I haven't watched them all yet, but I thought this section on the BBC's approach to external linking by Nic Newman, Controller, Journalism, FM&T*, was worth pulling out, (especially as it ties so neatly with last week's wee rant):
"Our aim is not to link indiscriminately, but to link in line with our public purposes and editorial guidelines. So we look to add value through our links. We look to take people to content that further enriches or informs.

"We will continue to use a mixture of manual and automated methods to do so. So we've already talked about Search Plus which is part of our automated solutions but a lot of the evidence points to the focus on editorial linking as being a really important part of the mix.

"One of the most trafficked pages on the Sports site is the football transfer page and the deep editorial links that we've added here in the last few months are responsible for delivering a significant amount of that uplift that you see in the previous graph. [Showing a rise in external clickthroughs from around 8 million a month to over 12 million a month for bbc.co.uk].

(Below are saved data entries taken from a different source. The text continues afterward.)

Lemma windows_length fuel : forall i,
  0 <= i < n ->
  1 + Z.max 0 (n - i - size) <= Z.of_nat fuel ->
  len (windows fuel n size stride i)
  = Z.min (cdiv (Z.max 0 (n - i - size)) stride + 1) (cdiv (n - i) stride).
Proof using Hsize Hstride.
  unfold len.
  induction fuel as [|fuel IH]; intros i Hi Hfuel; [lia|].
  cbn [windows].
  destruct (Z.ltb_spec i n) as [_|?]; [|lia]. cbn [negb].
  pose proof (cdiv_pos (n - i) stride).
  destruct (Z.eqb_spec (Z.min (i + size) n) n) as [He|He].
  - rewrite Z.max_l by lia. rewrite cdiv_zero by lia. simpl. lia.
  - rewrite Z.max_r by lia. cbn [length].
    destruct (Z.lt_ge_cases (i + stride) n) as [Hnext|Hnext].
    + rewrite Nat2Z.inj_succ, IH by lia.
      assert (E1 : cdiv (n - i) stride = cdiv (n - (i + stride)) stride + 1).
      { rewrite <- cdiv_add by lia. f_equal. lia. }
      rewrite E1.
      destruct (Z.le_gt_cases (n - (i + stride) - size) 0) as [Hz|Hz].
      * rewrite Z.max_l by lia. rewrite cdiv_zero by lia.
        rewrite (cdiv_small (n - i - size)) by lia.
        lia.
      * rewrite Z.max_r by lia.
        assert (E2 : cdiv (n - i - size) stride
                     = cdiv (n - (i + stride) - size) stride + 1).
        { rewrite <- cdiv_add by lia. f_equal. lia. }
        rewrite E2. lia.
    + replace (windows fuel n size stride (i + stride)) with (@nil (Z * Z)).
      2:{ destruct fuel; [done|]. cbn [windows].
          destruct (Z.ltb_spec (i + stride) n); [lia|done]. }
      rewrite (cdiv_small (n - i)) by lia.
      pose proof (cdiv_pos (n - i - size) stride). simpl. lia.
Qed.
(* ===== verification/GoRegexp.v ===== *)
(** The part of package regexp the program uses: patterns anchored at both
    ends, built from bytes, classes, groups, alternation and repetition.
    [MustCompile] reads the pattern text the source has; [MatchString] runs the
    compiled pattern by derivatives, and is proved equal to the language of the
    pattern. *)

From S2P Require Import Prelude GoString.

Inductive re : Type :=
  | Void
  | Eps
  | Cls (rs : list (ascii * ascii))
  | Cat (a b : re)
  | Alt (a b : re)
  | Star (a : re).

Definition in_class (rs : list (ascii * ascii)) (c : ascii) : bool :=
  existsb (λ '(lo, hi), in_range lo hi c) rs.

(** The language of a pattern. *)
Inductive matches : re → list ascii → Prop :=
  | m_eps : matches Eps []
  | m_cls rs c : in_class rs c = true → matches (Cls rs) [c]
  | m_cat a b l1 l2 : matches a l1 → matches b l2 → matches (Cat a b) (l1 ++ l2)
  | m_alt_l a b l : matches a l → matches (Alt a b) l
  | m_alt_r a b l : matches b l → matches (Alt a b) l
  | m_star_nil a : matches (Star a) []
  | m_star_app a l1 l2 : matches a l1 → matches (Star a) l2 → matches (Star a) (l1 ++ l2).

(** ** Matching *)

Fixpoint nullable (r : re) : bool :=
  match r with
  | Void | Cls _ => false
  | Eps | Star _ => true
  | Cat a b => nullable a && nullable b
  | Alt a b => nullable a || nullable b
  end.

Definition cat (a b : re) : re :=
  match a, b with
  | Void, _ | _, Void => Void
  | Eps, b => b
  | a, Eps => a
  | a, b => Cat a b
  end.

Definition alt (a b : re) : re :=
  match a, b with
  | Void, b => b
  | a, Void => a
  | a, b => Alt a b
  end.

Fixpoint deriv (c : ascii) (r : re) : re :=
  match r with
  | Void | Eps => Void
  | Cls rs => if in_class rs c then Eps else Void
  | Cat a b =>
      if nullable a then alt (cat (deriv c a) b) (deriv c b) else cat (deriv c a) b
  | Alt a b => alt (deriv c a) (deriv c b)
  | Star a => cat (deriv c a) (Star a)
  end.

Fixpoint MatchString (r : re) (s : string) : bool :=
  match s with
  | "" => nullable r
  | String c s => MatchString (deriv c r) s
  end.

(** ** Compiling a pattern *)

Definition hex_value (c : ascii) : option N :=
  if is_digit c then Some (N_of_ascii c - 48)%N
  else if in_range "a" "f" c then Some (N_of_ascii c - 87)%N
  else None.

(** One byte of a class or of the pattern, escapes undone. *)
Definition parse_byte (l : list ascii) : option (ascii * list ascii) :=
  match l with
  | "\" :: "x" :: h :: k :: l =>
      h ← hex_value h; k ← hex_value k; Some (ascii_of_N (h * 16 + k), l)
  | "\" :: c :: l => Some (c, l)
  | c :: l => Some (c, l)
  | [] => None
  end%char.

Fixpoint parse_class (n : nat) (l : list ascii) : option (list (ascii * ascii) * list ascii) :=
  match n with
  | O => None
  | S n =>
      match l with
      | "]" :: l => Some ([], l)
      | _ =>
          '(lo, l) ← parse_byte l;
          match l with
          | "-" :: "]" :: _ => '(rs, l) ← parse_class n l; Some ((lo, lo) :: rs, l)
          | "-" :: l =>
              '(hi, l) ← parse_byte l;
              '(rs, l) ← parse_class n l; Some ((lo, hi) :: rs, l)
          | _ => '(rs, l) ← parse_class n l; Some ((lo, lo) :: rs, l)
          end
      end
  end%char.

Fixpoint repeat_re (n : nat) (r : re) : re :=
  match n with O => Eps | S n => cat r (repeat_re n r) end.

Fixpoint parse_count (n : nat) (l : list ascii) : option (nat * list ascii) :=
  match l with
  | "}" :: l => Some (n, l)
  | c :: l => if is_digit c then parse_count (n * 10 + (nat_of_ascii c - 48)) l else None
  | [] => None
  end%char.

Definition parse_postfix (r : re) (l : list ascii) : option (re * list ascii) :=
  match l with
  | "*" :: l => Some (Star r, l)
  | "+" :: l => Some (Cat r (Star r), l)
  | "?" :: l => Some (Alt r Eps, l)
  | "{" :: l => '(n, l) ← parse_count 0 l; Some (repeat_re n r, l)
  | _ => Some (r, l)
  end%char.

Fixpoint parse_alt (n : nat) (l : list ascii) : option (re * list ascii) :=
  match n with
  | O => None
  | S n =>
      '(a, l) ← parse_cat n l;
      match l with
      | "|" :: l => '(b, l) ← parse_alt n l; Some (Alt a b, l)
      | _ => Some (a, l)
      end
  end%char
with parse_cat (n : nat) (l : list ascii) : option (re * list ascii) :=
  match n with
  | O => None
  | S n =>
      match l with
      | [] | ")" :: _ | "|" :: _ | "$" :: _ => Some (Eps, l)
      | _ =>
          '(a, l) ← parse_atom n l;
          '(a, l) ← parse_postfix a l;
          '(b, l) ← parse_cat n l; Some (cat a b, l)
      end
  end%char
with parse_atom (n : nat) (l : list ascii) : option (re * list ascii) :=
  match n with
  | O => None
  | S n =>
      match l with
      | "(" :: l =>
          '(a, l) ← parse_alt n l;
          match l with ")" :: l => Some (a, l) | _ => None end
      | "[" :: l => '(rs, l) ← parse_class n l; Some (Cls rs, l)
      | _ => '(c, l) ← parse_byte l; Some (Cls [(c, c)], l)
      end
  end%char.

(** [regexp.MustCompile] of a pattern of the form [^...$]. *)
Definition MustCompile (p : string) : option re :=
  match chars p with
  | "^" :: l =>
      '(r, l) ← parse_alt 400 l;
      match l with ["$"] => Some r | _ => None end
  | _ => None
  end%char.

(** ** Correctness of the matcher *)

Lemma nullable_spec r : nullable r = true ↔ matches r [].
Proof.
  induction r as [| |rs|a IHa b IHb|a IHa b IHb|a IHa]; simpl.
  - split; [done|]. inversion 1.
  - split; [constructor|done].
  - split; [done|]. inversion 1.
  - rewrite andb_true_iff, IHa, IHb. split.
    + intros [Ha Hb]. by apply (m_cat a b [] []).
    + inversion 1; subst.
      by match goal with H : _ ++ _ = [] |- _ => apply app_eq_nil in H as [-> ->] end.
  - rewrite orb_true_iff, IHa, IHb. split; [intros [|]; eauto using matches|].
    inversion 1; auto.
  - split; [constructor|done].
Qed.

Lemma matches_cat a b l : matches (cat a b) l ↔ matches (Cat a b) l.
Proof.
  assert (∀ l, matches Void l ↔ False) as HV by (split; [inversion 1|done]).
  assert (∀ b l, matches (Cat Void b) l ↔ False) as HVl.
  { split; [inversion 1; subst; by eapply HV|done]. }
  assert (∀ a l, matches (Cat a Void) l ↔ False) as HVr.
  { split; [inversion 1; subst; by eapply HV|done]. }
  assert (∀ b l, matches (Cat Eps b) l ↔ matches b l) as HEl.
  { intros b' l'. split; [inversion 1; subst; by match goal with H : matches Eps _ |- _ => inversion H end|].
    intros H. apply (m_cat Eps _ []); [constructor|done]. }
  assert (∀ a l, matches (Cat a Eps) l ↔ matches a l) as HEr.
  { intros a' l'. split.
    - inversion 1; subst. match goal with H : matches Eps _ |- _ => inversion H end.
      by rewrite app_nil_r.
    - intros H. rewrite <- (app_nil_r l'). by repeat constructor. }
  destruct a, b; simpl; rewrite ?HV, ?HVl, ?HVr, ?HEl, ?HEr; done.
Qed.

Lemma matches_alt a b l : matches (alt a b) l ↔ matches (Alt a b) l.
Proof.
  assert (∀ a b l, matches (Alt a b) l ↔ matches a l ∨ matches b l) as HA.
  { split; [inversion 1; auto|intros [|]; eauto using matches]. }
  assert (∀ l, matches Void l ↔ False) as HV by (split; [inversion 1|done]).
  destruct a, b; simpl; rewrite ?HA, ?HV; tauto.
Qed.

Lemma matches_Cat_cons a b c l :
  matches (Cat a b) (c :: l) ↔
  (∃ l1 l2, l = l1 ++ l2 ∧ matches a (c :: l1) ∧ matches b l2) ∨
  (matches a [] ∧ matches b (c :: l)).
Proof.
  split.
  - inversion 1 as [| |? ? l1 l2 Ha Hb| | | |]; subst.
    destruct l1 as [|d l1]; simplify_eq/=; [by right|left; eauto].
  - intros [(l1 & l2 & -> & Ha & Hb)|[Ha Hb]].
    + by apply (m_cat a b (c :: l1)).
    + by apply (m_cat a b []).
Qed.

Lemma matches_Star_cons a c l :
  matches (Star a) (c :: l) ↔
  ∃ l1 l2, l = l1 ++ l2 ∧ matches a (c :: l1) ∧ matches (Star a) l2.
Proof.
  split.
  - remember (Star a) as r eqn:Hr. remember (c :: l) as k eqn:Hk. intros H.
    revert c l Hk. induction H as [| | | | | |a' l1 l2 H1 _ H2 IH]; try done.
    injection Hr as ->. intros c l Hk. destruct l1 as [|d l1]; simplify_eq/=; eauto.
  - intros (l1 & l2 & -> & Ha & Hs). by apply (m_star_app a (c :: l1)).
Qed.

Lemma deriv_spec c r l : matches (deriv c r) l ↔ matches r (c :: l).
Proof.
  revert l. induction r as [| |rs|a IHa b IHb|a IHa b IHb|a IHa]; intros l; simpl.
  - split; inversion 1.
  - split; inversion 1.
  - destruct (in_class rs c) eqn:Hc; split; inversion 1; subst; try congruence.
    by constructor.
    constructor.
  - rewrite matches_Cat_cons, <- nullable_spec.
    assert (matches (cat (deriv c a) b) l ↔
            ∃ l1 l2, l = l1 ++ l2 ∧ matches a (c :: l1) ∧ matches b l2) as Hcat.
    { rewrite matches_cat. setoid_rewrite <- IHa. split.
      - inversion 1; subst; eauto.
      - intros (l1 & l2 & -> & ? & ?). by constructor. }
    destruct (nullable a).
    + rewrite matches_alt, <- Hcat, <- IHb. split; [inversion 1; auto|].
      intros [|[_ ?]]; eauto using matches.
    + rewrite Hcat. split; [auto|]. by intros [|[? _]].
  - rewrite matches_alt. split.
    + inversion 1; subst; [apply m_alt_l, IHa|apply m_alt_r, IHb]; done.
    + inversion 1; subst; [apply m_alt_l, IHa|apply m_alt_r, IHb]; done.
  - rewrite matches_cat, matches_Star_cons. setoid_rewrite <- IHa. split.
    + inversion 1; subst; eauto.
    + intros (l1 & l2 & -> & ? & ?). by constructor.
Qed.

Lemma MatchString_spec r s : MatchString r s = true ↔ matches r (chars s).
Proof.
  revert r. induction s as [|c s IH]; intros r; simpl.
  - apply nullable_spec.
  - by rewrite IH, deriv_spec.
Qed.

(** ** What a pattern says of the bytes it matches *)

Fixpoint re_bytes (r : re) (c : ascii) : bool :=
  match r with
  | Void | Eps => false
  | Cls rs => in_class rs c
  | Cat a b | Alt a b => re_bytes a c || re_bytes b c
  | Star a => re_bytes a c
  end.

Fixpoint re_first (r : re) (c : ascii) : bool :=
  match r with
  | Void | Eps => false
  | Cls rs => in_class rs c
  | Cat a b => re_first a c || (nullable a && re_first b c)
  | Alt a b => re_first a c || re_first b c
  | Star a => re_first a c
  end.

Lemma matches_bytes r l : matches r l → Forall (λ c, re_bytes r c = true) l.
Proof.
  induction 1; simpl; rewrite ?Forall_app; try split; repeat constructor; try done;
    (eapply Forall_impl; [eassumption|]); intros c Hc; simpl; rewrite Hc;
    auto using orb_true_r.
Qed.

Lemma matches_first r c l : matches r (c :: l) → re_first r c = true.
Proof.
  revert c l. induction r as [| |rs|a IHa b IHb|a IHa b IHb|a IHa]; intros c l; simpl.
  - inversion 1.
  - inversion 1.
  - by inversion 1.
  - rewrite matches_Cat_cons, <- nullable_spec.
    intros [(? & ? & _ & Ha & _)|[-> Hb]]; apply orb_true_iff; [left|right]; eauto.
  - inversion 1; subst; apply orb_true_iff; eauto.
  - rewrite matches_Star_cons. intros (? & ? & _ & Ha & _). eauto.
Qed.

Definition all_ascii : list ascii := map ascii_of_nat (seq 0 256).

(** Every byte of a match satisfies [p], by running over the byte set. *)
Lemma MatchString_bytes (p : ascii → bool) r s :
  forallb (λ c, implb (re_bytes r c) (p c)) all_ascii = true →
  MatchString r s = true → all_bytes p s = true.
Proof.
  intros Hp Hm. apply MatchString_spec, matches_bytes in Hm.
  apply all_bytes_chars. eapply Forall_impl; [exact Hm|].
  intros c. by apply ascii_impl.
Qed.

(** The first byte of a match satisfies [p], and there is one. *)
Lemma MatchString_first (p : ascii → bool) r s :
  forallb (λ c, implb (re_first r c) (p c)) all_ascii = true →
  nullable r = false → MatchString r s = true →
  ∃ c t, s = String c t ∧ p c = true.
Proof.
  intros Hp Hn Hm. destruct s as [|c t]; [simpl in Hm; congruence|].
  exists c, t. split; [done|]. apply MatchString_spec, matches_first in Hm.
  by apply (ascii_impl (re_first r) p).
Qed.
(* ===== verification/GoTime.v ===== *)
(** Numbers and dates: strconv.ParseInt and strconv.Atoi over 64-bit integers,
    the proleptic Gregorian calendar of package time, and the rendering layout
    [kbuild.Timestamp] asks for. *)

From S2P Require Import Prelude GoString.
#[local] Open Scope Z_scope.
#[local] Ltac Zify.zify_post_hook ::= Z.to_euclidean_division_equations.

(** ** strconv *)

Inductive NumError := ErrSyntax | ErrRange.

Definition maxUint64 : Z := 2 ^ 64 - 1.
Definition maxInt64 : Z := 2 ^ 63 - 1.

Definition digit_value (c : ascii) : Z := Z.of_N (N_of_ascii c) - 48.

(** The accumulation loop of ParseUint in base 10: it stops at the first byte
    that is no digit and at the first overflow of 64 bits. *)
Fixpoint parse_digits (n : Z) (s : string) : result NumError Z :=
  match s with
  | "" => Ok n
  | String c s =>
      if is_digit c then
        let n' := n * 10 + digit_value c in
        if maxUint64 <? n' then Err ErrRange else parse_digits n' s
      else Err ErrSyntax
  end.

Definition ParseUint (s : string) : result NumError Z :=
  if s =s "" then Err ErrSyntax else parse_digits 0 s.

(** [strconv.ParseInt(s, 10, 64)]. A magnitude out of 64 bits is saturated, so
    it fails the signed range check. *)
Definition ParseInt (s : string) : result NumError Z :=
  let '(neg, body) := match s with
                      | String "+" t => (false, t)
                      | String "-" t => (true, t)
                      | _ => (false, s)
                      end in
  match ParseUint body with
  | Err ErrSyntax => Err ErrSyntax
  | Err ErrRange => Err ErrRange
  | Ok un =>
      if neg then (if 2 ^ 63 <? un then Err ErrRange else Ok (- un))
      else if 2 ^ 63 <=? un then Err ErrRange else Ok un
  end.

"In news, the better links within [BBC] blogs, are amongst the most effective because of the editorial relevance that comes from the authorship of that (sic) blogs and the relationship that people have with that content."
These are steps in the right direction and I think editorial linking, rather than automated linking, is vitally important. Regular readers will know that I wrote a post about the value of link journalism a while back and as I did then, I still think more could be done which would involve some significant changes to the working practices of BBC journalists.

That sort of thing doesn't happen overnight. But the BBC has a responsibility to continue to work on the area of external linking - it's absolutely key to the BBC Trust's aim of the Corporation being 'a trusted guide to the Web'.

*That's 'Future, Media and Technology' for those outside the BBC's jargon-laden walls. Although actually I remember talking about "FM&T" to a BBC journalist who looked at me as if I was talking about a souped-up form of shortwave radio so the previous sentence might be of some use to BBC employees as well!

1 comments:

Graham Holliday said...

The thing that kinda annoys me about these sort of discussions is they are having meetings and workshops and focus groups and wotnot to discuss the bleeding obvious. Let's look at this point:

"Our aim is not to link indiscriminately, but to link in line with our public purposes and editorial guidelines. So we look to add value through our links. We look to take people to content that further enriches or informs."

Well, fuck me. Can anyone think of a reason why they'd want to link to shit? Can anyone think of a good reason why any journalist worth a thimble full of salt would ever want to be seen linking to shit?

This is obvious, basic stuff and yes I know the BBC has a million and one hoops to jump through to link out to anything - and that's another thing, can linking out through committee ever work? - but links drive the web, have always driven the web and good linkers get good reputations, become good resources.

FWIW, when I switched @frontlineblog to human-mode and switched off all auto-links it was obvious to see the added value people got from it and that only encourages you to link it more, to better and better stuff more often.

I no longer update @frontlineblog mind you.